When the line containing "PythPushOraclePriceFeed.get_price_of_type f t bias" is reached, include it and end there; set down verbatim every line before it, starting at the top of the records.
(Records for this exercise Opens)
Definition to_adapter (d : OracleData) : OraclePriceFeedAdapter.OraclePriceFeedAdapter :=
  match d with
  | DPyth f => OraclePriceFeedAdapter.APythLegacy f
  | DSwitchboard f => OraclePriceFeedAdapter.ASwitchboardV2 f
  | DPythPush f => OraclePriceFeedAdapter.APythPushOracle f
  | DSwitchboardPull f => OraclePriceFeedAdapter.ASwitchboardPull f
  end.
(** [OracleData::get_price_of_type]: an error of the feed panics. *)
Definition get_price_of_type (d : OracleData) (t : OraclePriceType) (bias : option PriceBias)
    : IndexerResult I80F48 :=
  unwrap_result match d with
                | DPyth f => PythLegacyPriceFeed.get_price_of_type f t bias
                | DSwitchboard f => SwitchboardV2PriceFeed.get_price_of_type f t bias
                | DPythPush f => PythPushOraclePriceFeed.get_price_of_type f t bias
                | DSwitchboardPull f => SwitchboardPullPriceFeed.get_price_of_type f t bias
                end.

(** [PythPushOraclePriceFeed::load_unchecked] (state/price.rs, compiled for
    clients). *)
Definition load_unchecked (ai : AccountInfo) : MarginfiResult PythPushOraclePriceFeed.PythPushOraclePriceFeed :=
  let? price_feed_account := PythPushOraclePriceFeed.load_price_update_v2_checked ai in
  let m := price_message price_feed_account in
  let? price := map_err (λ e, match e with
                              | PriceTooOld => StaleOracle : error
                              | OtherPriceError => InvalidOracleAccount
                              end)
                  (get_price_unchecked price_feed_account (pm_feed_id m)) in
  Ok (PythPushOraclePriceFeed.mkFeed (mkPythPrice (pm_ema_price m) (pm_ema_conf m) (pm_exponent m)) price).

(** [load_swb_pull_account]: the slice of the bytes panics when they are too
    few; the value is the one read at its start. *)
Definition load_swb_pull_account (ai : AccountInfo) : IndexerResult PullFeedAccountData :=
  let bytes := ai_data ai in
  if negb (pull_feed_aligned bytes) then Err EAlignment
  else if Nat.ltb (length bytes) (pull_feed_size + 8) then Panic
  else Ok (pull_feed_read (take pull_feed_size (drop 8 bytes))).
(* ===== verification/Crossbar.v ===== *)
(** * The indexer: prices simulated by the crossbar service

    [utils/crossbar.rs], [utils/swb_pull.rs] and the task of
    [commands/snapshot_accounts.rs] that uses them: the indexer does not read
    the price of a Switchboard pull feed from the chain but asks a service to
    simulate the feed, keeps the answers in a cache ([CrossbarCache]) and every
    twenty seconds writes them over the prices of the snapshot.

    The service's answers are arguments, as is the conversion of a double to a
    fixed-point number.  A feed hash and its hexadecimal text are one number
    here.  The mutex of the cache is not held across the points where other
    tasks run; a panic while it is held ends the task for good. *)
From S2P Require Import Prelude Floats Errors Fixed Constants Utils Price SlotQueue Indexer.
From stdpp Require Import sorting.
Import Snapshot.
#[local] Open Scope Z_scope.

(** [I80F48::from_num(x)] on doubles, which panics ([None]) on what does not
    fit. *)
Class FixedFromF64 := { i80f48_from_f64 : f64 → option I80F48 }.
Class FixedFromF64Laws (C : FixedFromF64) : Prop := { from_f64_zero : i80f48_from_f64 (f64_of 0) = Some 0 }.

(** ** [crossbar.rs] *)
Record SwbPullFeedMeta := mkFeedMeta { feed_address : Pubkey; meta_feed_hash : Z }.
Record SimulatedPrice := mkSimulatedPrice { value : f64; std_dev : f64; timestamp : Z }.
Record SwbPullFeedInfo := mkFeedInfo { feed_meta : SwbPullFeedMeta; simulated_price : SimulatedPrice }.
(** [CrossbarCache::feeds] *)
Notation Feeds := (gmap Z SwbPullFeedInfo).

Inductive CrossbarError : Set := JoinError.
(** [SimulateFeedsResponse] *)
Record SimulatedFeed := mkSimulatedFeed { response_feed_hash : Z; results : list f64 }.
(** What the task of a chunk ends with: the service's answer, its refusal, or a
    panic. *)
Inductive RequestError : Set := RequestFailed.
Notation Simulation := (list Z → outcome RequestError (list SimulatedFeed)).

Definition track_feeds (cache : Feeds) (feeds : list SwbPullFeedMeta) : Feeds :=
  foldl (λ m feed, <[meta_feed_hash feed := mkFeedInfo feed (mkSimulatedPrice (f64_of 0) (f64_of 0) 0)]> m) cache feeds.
(Records for this exercise Closes)
## Solved exercise
Definition to_adapter (d : OracleData) : OraclePriceFeedAdapter.OraclePriceFeedAdapter :=
  match d with
  | DPyth f => OraclePriceFeedAdapter.APythLegacy f
  | DSwitchboard f => OraclePriceFeedAdapter.ASwitchboardV2 f
  | DPythPush f => OraclePriceFeedAdapter.APythPushOracle f
  | DSwitchboardPull f => OraclePriceFeedAdapter.ASwitchboardPull f
  end.
(** [OracleData::get_price_of_type]: an error of the feed panics. *)
Definition get_price_of_type (d : OracleData) (t : OraclePriceType) (bias : option PriceBias)
    : IndexerResult I80F48 :=
  unwrap_result match d with
                | DPyth f => PythLegacyPriceFeed.get_price_of_type f t bias
                | DSwitchboard f => SwitchboardV2PriceFeed.get_price_of_type f t bias
                | DPythPush f => PythPushOraclePriceFeed.get_price_of_type f t bias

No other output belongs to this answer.